Apple’s success has been attributed to the unconventional leadership of Steve Jobs. Similar to rappers having “street credit,” as the inventor of many products, Steve had “geek credit.” He was the lead innovator of ideas such as the iPhone, iPad, iPod, etc. Additionally, he was an entrepreneurial legend who broke the rules and made billions.
Therefore, when Steve was in charge of Apple, his legend status made investors feel confident that their stock was safe and would grow in value. If there was a product or software problem, his reputation gave customers confidence that issues would be set right. The problems would have little if any impact on customers’ willingness to make future purchases. Steve was not only a creative genius and an unconventional leader, but also a customer/investor relations savant! That is pretty valuable and hard to replace.
Since his death, many have wondered if Apple will continue to be as successful. Will it loose innovative energy now that he is not alive to drive it? With its recent financial results, one may think the question is answered – yes. However, the current success may be inertia from his work when he was alive. In fact, the products that are driving current results were Steve ideas.
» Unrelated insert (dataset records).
(* ===== verification/Tags.v ===== *)
(** What the objects of the object store say about their own contents: [client/objecttag.go].

    A tag is a list of pieces, runs of files that lie in the object, written as varints
    behind two bytes of kind and before a CRC-32, compressed where that is shorter.  A Go
    string is the list of its bytes.  Deflate is written out nowhere here: [deflate] and
    [inflate] are arguments, and so are the reading of a tag in JSON, the limit of the
    indexer on what it stores, and what the database and the indexer answer. *)
From S2P Require Import Prelude Bytes.

(** ** Varints, [encoding/binary] *)
Abbreviation reading := (outcome unit).
Abbreviation noTag := (Err tt).
Fixpoint AppendUvarint_loop (n : nat) (x : Z) : list Z :=
  match n with O => [] | S n => if x <? 0x80 then [x] else (u8 x .| 0x80) :: AppendUvarint_loop n (x >> 7) end.
Definition AppendUvarint (b : list Z) (x : Z) : list Z := b ++ AppendUvarint_loop 10 x.
Definition AppendVarint (b : list Z) (x : Z) : list Z := AppendUvarint b (if x <? 0 then maxU64 - u64 (x << 1) else u64 (x << 1)).
(** [n] bytes more may be read; the last of ten holds one bit. *)
Fixpoint ReadUvarint_loop (n : nat) (x s : Z) (r : list Z) : reading (Z * list Z) :=
  match n, r with
  | O, _ | _, [] => noTag
  | S n, b :: r =>
      if b <? 0x80 then (if Nat.eqb n 0 && (b >? 1) then noTag else mret (x .| (b << s), r))
      else ReadUvarint_loop n (x .| ((b .& 0x7f) << s)) (s + 7) r
  end.
Definition ReadUvarint (r : list Z) : reading (Z * list Z) := ReadUvarint_loop 10 0 0 r.
Definition int64 (x : Z) : Z := if u64 x <? 2 ^ 63 then u64 x else u64 x - 2 ^ 64.
Definition ReadVarint (r : list Z) : reading (Z * list Z) :=
  '(ux, r) ← ReadUvarint r;
  mret (if Z.odd ux then - int64 (ux >> 1) - 1 else int64 (ux >> 1), r).
Lemma land_127 x : x .& 0x7f = x mod 128.
Proof. apply (Z.land_ones x 7). lia. Qed.
Lemma continued x : u8 x .| 0x80 = x mod 128 + 128.
Proof.
  unfold u8. change (2 ^ 8) with (128 * 2). rewrite Z.rem_mul_r by lia. pose proof (Z.mod_pos_bound x 128 ltac:(lia)) as Hm. pose proof (Z.mod_pos_bound (x / 128) 2 ltac:(lia)) as H2.
  revert Hm H2. generalize (x mod 128) as a, ((x / 128) mod 2) as b. intros a b Ha Hb. rewrite (Z.add_comm a), Z.mul_comm, Z.add_comm. change 128 with (2 ^ 7) at 1. rewrite <- lor_shiftl_add by (change (2 ^ 7) with 128; lia).
  change 0x80 with (1 << 7). rewrite <- Z.lor_assoc, <- Z.shiftl_lor. replace (b .| 1) with 1; [rewrite lor_shiftl_add by (change (2 ^ 7) with 128; lia); by rewrite Z.mul_1_l|].
  by assert (b = 0 \/ b = 1) as [-> | ->] by lia.
Qed.
Lemma uvarint_loop n : forall x acc s rest, s = 63 - 7 * Z.of_nat n -> 0 <= s -> 0 <= acc < 2 ^ s -> 0 <= x < 2 ^ (64 - s) ->
  ReadUvarint_loop (S n) acc s (AppendUvarint_loop (S n) x ++ rest) = Ok (acc + x * 2 ^ s, rest).
Proof.
  induction n as [|n IH]; intros x acc s rest Es Hs Hacc Hx.
  - subst s. cbn [AppendUvarint_loop ReadUvarint_loop]. change (x < 2 ^ (64 - 63)) with (x < 2) in Hx. destruct (Z.ltb_spec x 0x80); [|lia]. cbn [app]. destruct (Z.ltb_spec x 0x80); [|lia]. destruct (x >? 1) eqn:E; [lia|]. cbn [Nat.eqb andb]. by rewrite lor_shiftl_add by lia.
  - remember (S n) as m eqn:Em. cbn [AppendUvarint_loop ReadUvarint_loop]. assert (2 ^ (64 - s) = 128 * 2 ^ (64 - (s + 7))) as E2 by (change 128 with (2 ^ 7); rewrite <- Z.pow_add_r by lia; f_equal; lia).
    assert (2 ^ (s + 7) = 2 ^ s * 128) as E3 by (by rewrite Z.pow_add_r by lia). pose proof (Z.mod_pos_bound x 128 ltac:(lia)) as Hm. destruct (Z.ltb_spec x 0x80) as [Hlt|Hge].
    + cbn [app]. destruct (Z.ltb_spec x 0x80); [|lia]. subst m. cbn [Nat.eqb andb]. by rewrite lor_shiftl_add by lia.
    + cbn [app]. rewrite continued. destruct (Z.ltb_spec (x mod 128 + 128) 0x80); [lia|]. rewrite land_127, Z.shiftr_div_pow2 by lia. change (2 ^ 7) with 128.
      replace ((x mod 128 + 128) mod 128) with (x mod 128) by (rewrite <- Zplus_mod_idemp_r, Z.mod_same, Z.add_0_r, Z.mod_mod by lia; done). rewrite lor_shiftl_add by lia. rewrite (IH (x / 128)).
      * do 2 f_equal. rewrite E3. rewrite (Z.div_mod x 128) at 3 by lia. ring.
      * lia.
      * lia.
      * rewrite E3. nia.
      * split; [by apply Z.div_pos; lia|]. apply Z.div_lt_upper_bound; lia.
Qed.
Lemma uvarint_back x rest : is_u64 x -> ReadUvarint (AppendUvarint_loop 10 x ++ rest) = Ok (x, rest).
Proof. intros Hx. unfold ReadUvarint. rewrite (uvarint_loop 9) by (try done; lia). do 2 f_equal. lia. Qed.
Definition zigzag (x : Z) : Z := if x <? 0 then maxU64 - u64 (x << 1) else u64 (x << 1).
Lemma varint_back x rest : - 2 ^ 63 <= x < 2 ^ 63 -> ReadVarint (AppendUvarint_loop 10 (zigzag x) ++ rest) = Ok (x, rest).
Proof.
  intros Hx. unfold ReadVarint. assert (is_u64 (zigzag x) /\ zigzag x = if x <? 0 then - 2 * x - 1 else 2 * x) as [Hz E].
  { unfold zigzag, u64, maxU64, is_u64. rewrite Z.shiftl_mul_pow2 by lia. destruct (Z.ltb_spec x 0).
    - replace ((x * 2 ^ 1) mod 2 ^ 64) with (x * 2 + 2 ^ 64) by (rewrite <- (Z.mod_add _ 1) by lia; rewrite Z.mod_small; lia). lia.
    - rewrite Z.mod_small by lia. lia. }
  rewrite uvarint_back by done. rewrite bind_ret. rewrite E. destruct (Z.ltb_spec x 0).
  - replace (- 2 * x - 1) with (2 * (- x - 1) + 1) by lia. rewrite Z.odd_odd, Z.shiftr_div_pow2 by lia. replace ((2 * (- x - 1) + 1) / 2 ^ 1) with (- x - 1) by (apply Z.div_unique with 1; lia).
    unfold int64, u64. rewrite Z.mod_small by lia. destruct (Z.ltb_spec (- x - 1) (2 ^ 63)); [|lia]. unfold mret, outcome_ret. do 2 f_equal. lia.
  - rewrite Z.odd_even, Z.shiftr_div_pow2 by lia. replace (2 * x / 2 ^ 1) with x by (apply Z.div_unique with 0; lia).
    unfold int64, u64. rewrite Z.mod_small by lia. by destruct (Z.ltb_spec x (2 ^ 63)); [|lia].
Qed.

Module Tags.
(** ** Tags *)
Definition tagJSON : Z := 1.
Definition tagBinary : Z := 2.
Definition tagCompressed : Z := 1.
Definition maxTagPlain : Z := 2 ^ 20.
Definition maxTagPieces : Z := 2 ^ 16.
Definition maxTagPath : Z := 2 ^ 12.
Definition sealedOverhead : Z := 24 + 16.
(** [transfer.CatalogFolder] and the slash after it. *)
Definition catalogPrefix : list Z := map (fun c => Z.of_N (Ascii.N_of_ascii c)) (String.list_ascii_of_string "/.sombrero/catalog/").
Record objectPiece := Piece { pc_Share : list Z; pc_Path : list Z; pc_Offset : Z; pc_At : Z; pc_Length : Z; pc_Size : Z }.
Record objectTag := Tag { tg_Version : Z; tg_Pieces : list objectPiece; tg_Omitted : Z }.
Definition isCatalog (p : objectPiece) : bool := bool_decide (take (length catalogPrefix) (pc_Path p) = catalogPrefix).
(** [sort.SliceStable]. *)
Fixpoint insertStable {A} (less : A -> A -> bool) (a : A) (l : list A) : list A :=
  match l with [] => [a] | b :: l => if less b a then b :: insertStable less a l else a :: b :: l end.
Definition SliceStable {A} (less : A -> A -> bool) (l : list A) : list A := foldr (insertStable less) [] l.
Definition sorted (l : list objectPiece) : list objectPiece := SliceStable (fun a b => isCatalog a && negb (isCatalog b)) l.
(** [sort.Search]. *)
Fixpoint Search_loop (fuel : nat) (f : Z -> bool) (i j : Z) : Z :=
  match fuel with
  | O => i
  | S fuel => if i <? j then let h := (i + j) >> 1 in if f h then Search_loop fuel f i h else Search_loop fuel f (h + 1) j else i
  end.
Definition Search (n : Z) (f : Z -> bool) : Z := Search_loop (S (Z.to_nat n)) f 0 n.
Many companies that were hugely successful in the past eventually became dismal failures: Kmart, Digital Equipment, Nokia and countless others. Will the same happen with Apple? The most important task for leaders is creating a strategy that is matched to its external environment and creating a culture that matches the strategy. Apparently Steve did this as Apple is one of the most innovative companies in the world.
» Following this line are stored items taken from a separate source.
(** ** Every walk returns, and ends inside the data *)
Lemma suffix_Ok l i : 0 <= i <= zlen l -> suffix l i = Ok (drop (Z.to_nat i) l).
Proof. intros Hi. unfold suffix. rewrite slice_Ok by lia. f_equal. unfold sub. apply take_ge. unfold zlen in *. rewrite length_drop. lia. Qed.
Lemma meets_slice (l : list Z) i j : 0 <= i -> i <= j -> j <= zlen l -> meets (fun _ => True) (@slice unit Z l i j).
Proof. intros. by rewrite slice_Ok. Qed.
Lemma HasPrefix_length l pat : HasPrefix l pat = true -> zlen pat <= zlen l.
Proof. unfold HasPrefix, zlen. intros H%bool_decide_eq_true. apply (f_equal length) in H. rewrite length_take in H. lia. Qed.
Lemma Index_spec l pat :
  (Index l pat = -1 /\ forall k, (k <= length l)%nat -> HasPrefix (drop k l) pat = false) \/
  exists k, Index l pat = Z.of_nat k /\ (k <= length l)%nat /\ HasPrefix (drop k l) pat = true /\ forall k', (k' < k)%nat -> HasPrefix (drop k' l) pat = false.
Proof.
  induction l as [|b l IH]; cbn [Index]; destruct (HasPrefix _ pat) eqn:E.
  - right. exists 0%nat. split_and!; [done|simpl; lia|done|lia].
  - left. split; [done|]. intros k Hk. simpl in Hk. by replace k with 0%nat by lia.
  - right. exists 0%nat. split_and!; [done|lia|done|lia].
  - cbv zeta. destruct IH as [[-> H]|(k & -> & Hk & Hp & H)].
    + left. split; [done|]. intros [|k] Hk; [done|]. simpl in *. apply H. lia.
    + destruct (Z.ltb_spec (Z.of_nat k) 0); [lia|]. right. exists (S k). split_and!; [lia|simpl; lia|done|]. intros [|k'] Hk'; [done|]. simpl. apply H. lia.
Qed.
Lemma Index_range l pat : pat <> [] -> Index l pat = -1 \/ 0 <= Index l pat /\ Index l pat + zlen pat <= zlen l.
Proof.
  intros Hp. destruct (Index_spec l pat) as [[H _]|(k & -> & Hk & H & _)]; [by left|right]. apply HasPrefix_length in H. unfold zlen in *. rewrite length_drop in H. lia.
Qed.
Lemma Index_suffix data i pat : 0 <= i <= zlen data -> pat <> [] -> Index (drop (Z.to_nat i) data) pat = -1 \/ 0 <= Index (drop (Z.to_nat i) data) pat /\ i + Index (drop (Z.to_nat i) data) pat + zlen pat <= zlen data.
Proof. intros Hi Hp. destruct (Index_range (drop (Z.to_nat i) data) pat Hp) as [?|H]; [by left|right]. unfold zlen in *. rewrite length_drop in H. lia. Qed.
Ltac fin := cbv beta iota delta [meets mret outcome_ret orb andb negb fst snd] in *; intros; lia.
Tactic Notation "step" tactic3(t) := eapply meets_bind; [t|intros ? ?; cbv beta in *].
Section walks.
Context (data : list Z) (Hb : bytes data).
Abbreviation inside := (fun n => 0 < n <= zlen data).
Lemma segmentLength_inside at_ : 0 <= at_ -> meets (fun s => 2 <= s /\ at_ + s <= zlen data) (segmentLength data at_).
Proof using Hb.
  intros H. unfold segmentLength. destruct (at_ + 2 >? zlen data) eqn:E; [done|]. step (apply meets_get_be; [done|lia..]). destruct (Z.ltb_spec a 2); [done|]. destruct (at_ + a >? zlen data) eqn:E2; [done|]. fin.
Qed.
Lemma scan_loop_inside fuel : forall i, 0 <= i <= zlen data -> zlen data - i < Z.of_nat fuel -> meets (fun r => i <= r <= zlen data) (scan_loop fuel data i).
Proof using Hb.
  induction fuel as [|fuel IH]; intros i Hi Hf; [lia|]. cbn [scan_loop]. rewrite suffix_Ok by done. rewrite bind_ret. cbv zeta. destruct (Index_suffix data i [0xff] Hi ltac:(done)) as [->|[H1 H2]]; [done|].
  set (j := Index _ _) in *. change (zlen [0xff]) with 1 in H2. destruct (Z.ltb_spec j 0); [lia|]. cbn [orb]. destruct (i + j + 1 >=? zlen data) eqn:E; [done|]. step (apply meets_index; [done|lia]).
  destruct (_ || _); [|fin]. eapply meets_weaken; [apply IH; lia|]. fin.
Qed.
Lemma jpeg_loop_inside fuel : forall i frame scan, 0 < i <= zlen data -> zlen data - i < Z.of_nat fuel -> meets inside (jpeg_loop fuel data i frame scan).
Proof using Hb.
  induction fuel as [|fuel IH]; intros i frame scan Hi Hf; [lia|]. cbn [jpeg_loop]. destruct (i + 1 >=? zlen data) eqn:E; [done|]. step (apply meets_index; [done|lia]). destruct (negb _); [done|]. step (apply meets_index; [done|lia]).
  rename a0 into marker. destruct (marker =? 0xff); [apply IH; lia|]. destruct (_ || _ || _); [destruct (marker =? 0xd8); [done|apply IH; lia]|]. destruct (marker =? 0xd9); [destruct scan; [fin|done]|]. destruct (marker =? 0xda).
  - destruct (negb frame); [done|]. step (apply segmentLength_inside; lia). rename a0 into s. step (apply scan_loop_inside; [lia|unfold zlen; lia]). cbv beta in *. apply IH; lia.
  - destruct (negb (_ && _)); [done|]. step (apply segmentLength_inside; lia). cbv beta in *. apply IH; lia.
Qed.
Lemma jpegLength_inside : meets inside (jpegLength data).
Proof using Hb.
  unfold jpegLength. destruct (Z.ltb_spec (zlen data) 4); [done|]. step (apply meets_index; [done|lia]). step (apply meets_index; [done|lia]). destruct (_ || _); [done|]. apply jpeg_loop_inside; unfold zlen in *; lia.
Qed.
Lemma png_loop_inside fuel : forall i first, 0 < i -> zlen data - i < Z.of_nat fuel -> (0 < fuel)%nat -> meets inside (png_loop fuel data i first).
Proof using Hb.
  induction fuel as [|fuel IH]; intros i first Hi Hf Hp; [lia|]. cbn [png_loop]. destruct (i + 8 >? zlen data) eqn:E; [done|]. step (apply meets_get_be; [done|lia..]). rename a into len. step (apply meets_slice; lia). destruct (Z.ltb_spec len 0); [done|].
  destruct (i + 12 + len >? zlen data) eqn:E2; [done|]. cbn [orb]. destruct (first && _); [done|]. step (apply meets_slice; lia). step (apply meets_get_be; [done|lia..]). destruct (negb _); [done|]. case_bool_decide; [fin|]. apply IH; lia.
Qed.
Lemma pngLength_inside : meets inside (pngLength data).
Proof using Hb. apply png_loop_inside; unfold zlen; lia. Qed.
Lemma subBlocks_loop_inside fuel : forall at_, 0 <= at_ -> zlen data - at_ < Z.of_nat fuel -> (0 < fuel)%nat -> meets (fun r => at_ < r <= zlen data) (subBlocks_loop fuel data at_).
Proof using Hb.
  induction fuel as [|fuel IH]; intros at_ Ha Hf Hp; [lia|]. cbn [subBlocks_loop]. destruct (at_ >=? zlen data) eqn:E; [done|]. step (apply meets_index; [done|lia]). unfold is_u8 in H. destruct (a =? 0); [fin|].
  eapply meets_weaken; [apply IH; lia|]. fin.
Qed.
Lemma subBlocks_inside at_ : 0 <= at_ -> meets (fun r => at_ < r <= zlen data) (subBlocks data at_).
Proof using Hb. intros H. apply subBlocks_loop_inside; unfold zlen; lia. Qed.
Lemma colorTable_nonneg flags : 0 <= colorTable flags.
Proof. unfold colorTable. destruct (has _ _); [apply Z.shiftl_nonneg; lia|lia]. Qed.
Lemma gif_loop_inside fuel : forall i, 0 <= i -> zlen data - i < Z.of_nat fuel -> (0 < fuel)%nat -> meets inside (gif_loop fuel data i).
Proof using Hb.
  induction fuel as [|fuel IH]; intros i Hi Hf Hp; [lia|]. cbn [gif_loop]. destruct (i >=? zlen data) eqn:E; [done|]. step (apply meets_index; [done|lia]). destruct (a =? 0x3b); [fin|]. destruct (a =? 0x21).
  - step (apply subBlocks_inside; lia). cbv beta in *. apply IH; lia.
  - destruct (a =? 0x2c); [|done]. destruct (i + 10 >? zlen data) eqn:E2; [done|]. step (apply meets_index; [done|lia]). pose proof (colorTable_nonneg a0). step (apply subBlocks_inside; lia). cbv beta in *. apply IH; lia.
Qed.
Lemma gifLength_inside : meets inside (gifLength data).
Proof using Hb.
  unfold gifLength. destruct (Z.ltb_spec (zlen data) 13); [done|]. step (apply meets_index; [done|lia]). pose proof (colorTable_nonneg a). apply gif_loop_inside; unfold zlen in *; lia.
Qed.
Lemma zip_loop_inside fuel : forall from, 0 <= from <= zlen data -> zlen data - from < Z.of_nat fuel -> meets inside (zip_loop fuel data from).
Proof using Hb.
  induction fuel as [|fuel IH]; intros from Hi Hf; [lia|]. cbn [zip_loop]. rewrite suffix_Ok by done. rewrite bind_ret. cbv zeta. destruct (Index_suffix data from eocd Hi ltac:(done)) as [->|[H1 H2]]; [done|]. set (j := Index _ _) in *.
  destruct (Z.ltb_spec j 0); [lia|]. unfold eocdSize. destruct (from + j + 22 >? zlen data) eqn:E; [done|]. step (apply meets_get_le; [done|lia..]). step (apply meets_get_le; [done|lia..]). step (apply meets_get_le; [done|lia..]).
  rename a into dirSize, a0 into dirOffset, a1 into comment. destruct (negb _) eqn:En; cbn [orb]; [apply IH; lia|]. destruct (dirOffset + 4 >? zlen data) eqn:E2; [apply IH; lia|]. step (apply meets_slice; lia).
  destruct (negb (bool_decide _)); [apply IH; lia|]. destruct (from + j + 22 + comment >? zlen data) eqn:E3; [done|]. fin.
Qed.
Lemma zipLength_inside : meets inside (zipLength data).
Proof using Hb. apply zip_loop_inside; unfold zlen; lia. Qed.
Lemma skipNewlines_inside fuel : forall e, 0 <= e <= zlen data -> zlen data - e < Z.of_nat fuel -> meets (fun r => 0 <= r <= zlen data) (skipNewlines fuel data e).
Proof using Hb.
  induction fuel as [|fuel IH]; intros e He Hf; [lia|]. cbn [skipNewlines]. destruct (Z.ltb_spec e (zlen data)); [|done]. step (apply meets_index; [done|lia]). destruct (_ || _); [apply IH; lia|done].
Qed.
Lemma pdf_loop_inside fuel : forall e from, 0 <= e <= zlen data -> 0 <= from <= zlen data -> zlen data - from < Z.of_nat fuel -> meets (fun r => 0 <= r <= zlen data) (pdf_loop fuel data e from).
Proof using Hb.
  induction fuel as [|fuel IH]; intros e from He Hi Hf; [lia|]. cbn [pdf_loop]. rewrite suffix_Ok by done. rewrite bind_ret. cbv zeta. destruct (Index_suffix data from (bytesOf "%%EOF") Hi ltac:(done)) as [->|[H1 H2]]; [done|]. set (j := Index _ _) in *.
  change (zlen (bytesOf "%%EOF")) with 5 in H2. destruct (Z.ltb_spec j 0); [lia|]. step (destruct (Z.ltb_spec (from + j - 64) 0); apply meets_slice; lia). destruct (startxref a) as [ds|]; [|done]. destruct (Atoi ds) as [offset|]; [|done].
  destruct (Z.leb_spec offset 0); [done|]. destruct (offset >=? from + j) eqn:E; [done|]. cbn [orb]. rewrite suffix_Ok by lia. rewrite bind_ret. destruct (negb _); [done|]. step (apply skipNewlines_inside; [lia|unfold zlen in *; lia]). cbv beta in *. apply IH; lia.
Qed.
Lemma pdfLength_inside : meets inside (pdfLength data).
Proof using Hb.
  unfold pdfLength. destruct (negb _); [done|]. pose proof (zlen_nonneg data). step (apply pdf_loop_inside; unfold zlen in *; lia). cbv beta in *. destruct (a >? 0) eqn:E; [fin|done].
Qed.
Lemma iso_loop_inside fuel : forall i mdat idx, 0 <= i <= zlen data -> (mdat = true -> 0 < i) -> zlen data - i < Z.of_nat fuel -> meets (fun r => 0 <= r.1.1 <= zlen data /\ (r.1.2 = true -> 0 < r.1.1)) (iso_loop fuel data i mdat idx).
Proof using Hb.
  induction fuel as [|fuel IH]; intros i mdat idx Hi Hm Hf; [lia|]. cbn [iso_loop]. destruct (i + 8 >? zlen data) eqn:E; [done|]. step (apply meets_get_be; [done|lia..]). rename a into size. step (apply meets_slice; lia). destruct (negb _ || _); [done|].
  destruct ((size =? 1) && _) eqn:E1; [done|]. eapply (meets_bind (fun sh => 0 <= sh.1 /\ 8 <= sh.2)).
  { destruct (Z.eqb_spec size 1) as [->|]; [|fin]. cbn [andb] in E1. step (apply meets_get_be; [done|lia..]). fin. }
  intros [sz header] [Hs Hh]. cbn in Hs, Hh. destruct (Z.ltb_spec sz header); [done|]. destruct (sz >? zlen data - i) eqn:E2; [done|]. cbn [orb]. apply IH; lia.
Qed.
Lemma isoLength_inside : meets inside (isoLength data).
Proof using Hb.
  unfold isoLength. pose proof (zlen_nonneg data). step (apply iso_loop_inside; [lia|done|unfold zlen in *; lia]). destruct a as [[i mdat] idx]. cbn in H0. destruct mdat, idx; cbn; try done. destruct H0 as [? H0]. specialize (H0 eq_refl). lia.
Qed.
Lemma riffChunk_loop_inside fuel e : e <= zlen data -> forall i, 0 <= i -> e - i < Z.of_nat fuel -> (0 < fuel)%nat -> meets (fun _ => True) (riffChunk_loop fuel data i e).
Proof using Hb.
  intros He. induction fuel as [|fuel IH]; intros i Hi Hf Hp; [lia|]. cbn [riffChunk_loop]. destruct (i >=? e) eqn:E; [done|]. destruct (i + 8 >? e) eqn:E2; [done|]. step (apply meets_slice; lia). destruct (negb _); [done|]. step (apply meets_get_le; [done|lia..]). rename a0 into n.
  cbv zeta. assert (0 <= n .& 1) by (apply Z.land_nonneg; lia). destruct (i + (8 + n + (n .& 1)) >? e + 1) eqn:E3; [done|]. apply IH; lia.
Qed.
Lemma riffChunk_inside at_ : 0 <= at_ -> meets (fun e => at_ < e <= zlen data) (riffChunk data at_).
Proof using Hb.
  intros Ha. unfold riffChunk. destruct (at_ + 12 >? zlen data) eqn:E; [done|]. step (apply meets_get_le; [done|lia..]). rename a into size. cbv zeta. destruct (Z.ltb_spec size 4); [done|]. destruct (at_ + 8 + size >? zlen data) eqn:E2; [done|]. cbn [orb].
  step (apply meets_slice; lia). destruct (_ && _); [done|]. step (apply riffChunk_loop_inside; unfold zlen in *; lia). fin.
Qed.
Lemma riff_loop_inside fuel : forall e, 0 < e <= zlen data -> zlen data - e < Z.of_nat fuel -> meets inside (riff_loop fuel data e).
Proof using Hb.
  induction fuel as [|fuel IH]; intros e He Hf; [lia|]. cbn [riff_loop]. destruct (e + 12 >? zlen data) eqn:E; [done|]. step (apply meets_slice; lia). step (apply meets_slice; lia). destruct (negb _); [done|].
  pose proof (riffChunk_inside e ltac:(lia)) as H1. destruct (riffChunk data e) as [e'| | |]; [|done..]. cbn in H1. apply IH; lia.
Qed.
Lemma riffLength_inside : meets inside (riffLength data).
Proof using Hb. unfold riffLength. step (by apply riffChunk_inside). cbv beta in *. apply riff_loop_inside; unfold zlen in *; lia. Qed.
Lemma every_length_inside f : f ∈ formats -> meets inside (f_length f data) /\ meets (fun _ => True) (extension f data).
Proof using Hb.
  intros Hf. repeat (apply elem_of_cons in Hf as [->|Hf]; [split; [first [apply jpegLength_inside|apply pngLength_inside|apply gifLength_inside|apply zipLength_inside|apply pdfLength_inside|apply isoLength_inside|apply riffLength_inside]|cbn; try done]|]).
  - unfold isoName. destruct (Z.ltb_spec (zlen data) 12); [done|]. step (apply meets_slice; lia); done.
  - unfold riffName. destruct (Z.ltb_spec (zlen data) 12); [done|]. step (apply meets_slice; lia); done.
  - by apply elem_of_nil in Hf.
Qed.
End walks.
However, will Tim Cook keep this innovation going? Will he be able to modify the strategy and culture to match its rapidly changing competitive environment? Doing so is particularly challenging given that Apple is active in so many industries (computers, cell phones, music, etc.) that are characterized by intense competition. Although Tim has a strong tech. background, he doesn’t have the “entrepreneurial credit” with investors that Steve had, nor the “geek credit” either.
While Tim should not try to become another Steve Jobs, Apple does need an unconventional leader. It needs someone who will do the unexpected and lead innovation, not only in the company, but the industry too. Here are some ideas for Apple’s leadership.
Staying on Top
- Successful companies have a tendency to create bureaucracies, resist this by mostly relying on general guidelines that allow flexibility rather than strict policies and procedures
- Focus on maintaining a culture that is innovative, flexible and takes risks
- Support creativity with humor, candor in communication, constructive conflict and an environment that allows staff to try new ideas that might not work
- Maintain a diverse workforce in terms of educational and industry backgrounds, experience levels, age, nationality, thinking styles, design sense, etc.
- Remember that the company’s mission is to make the best and most innovative products in the world, not beat earnings estimates
These suggestions can help any company that wants to become an innovative industry leader or keep that position. In either case, unconventional leadership is the essential component to staying on top, competing outside the box and beating the competition.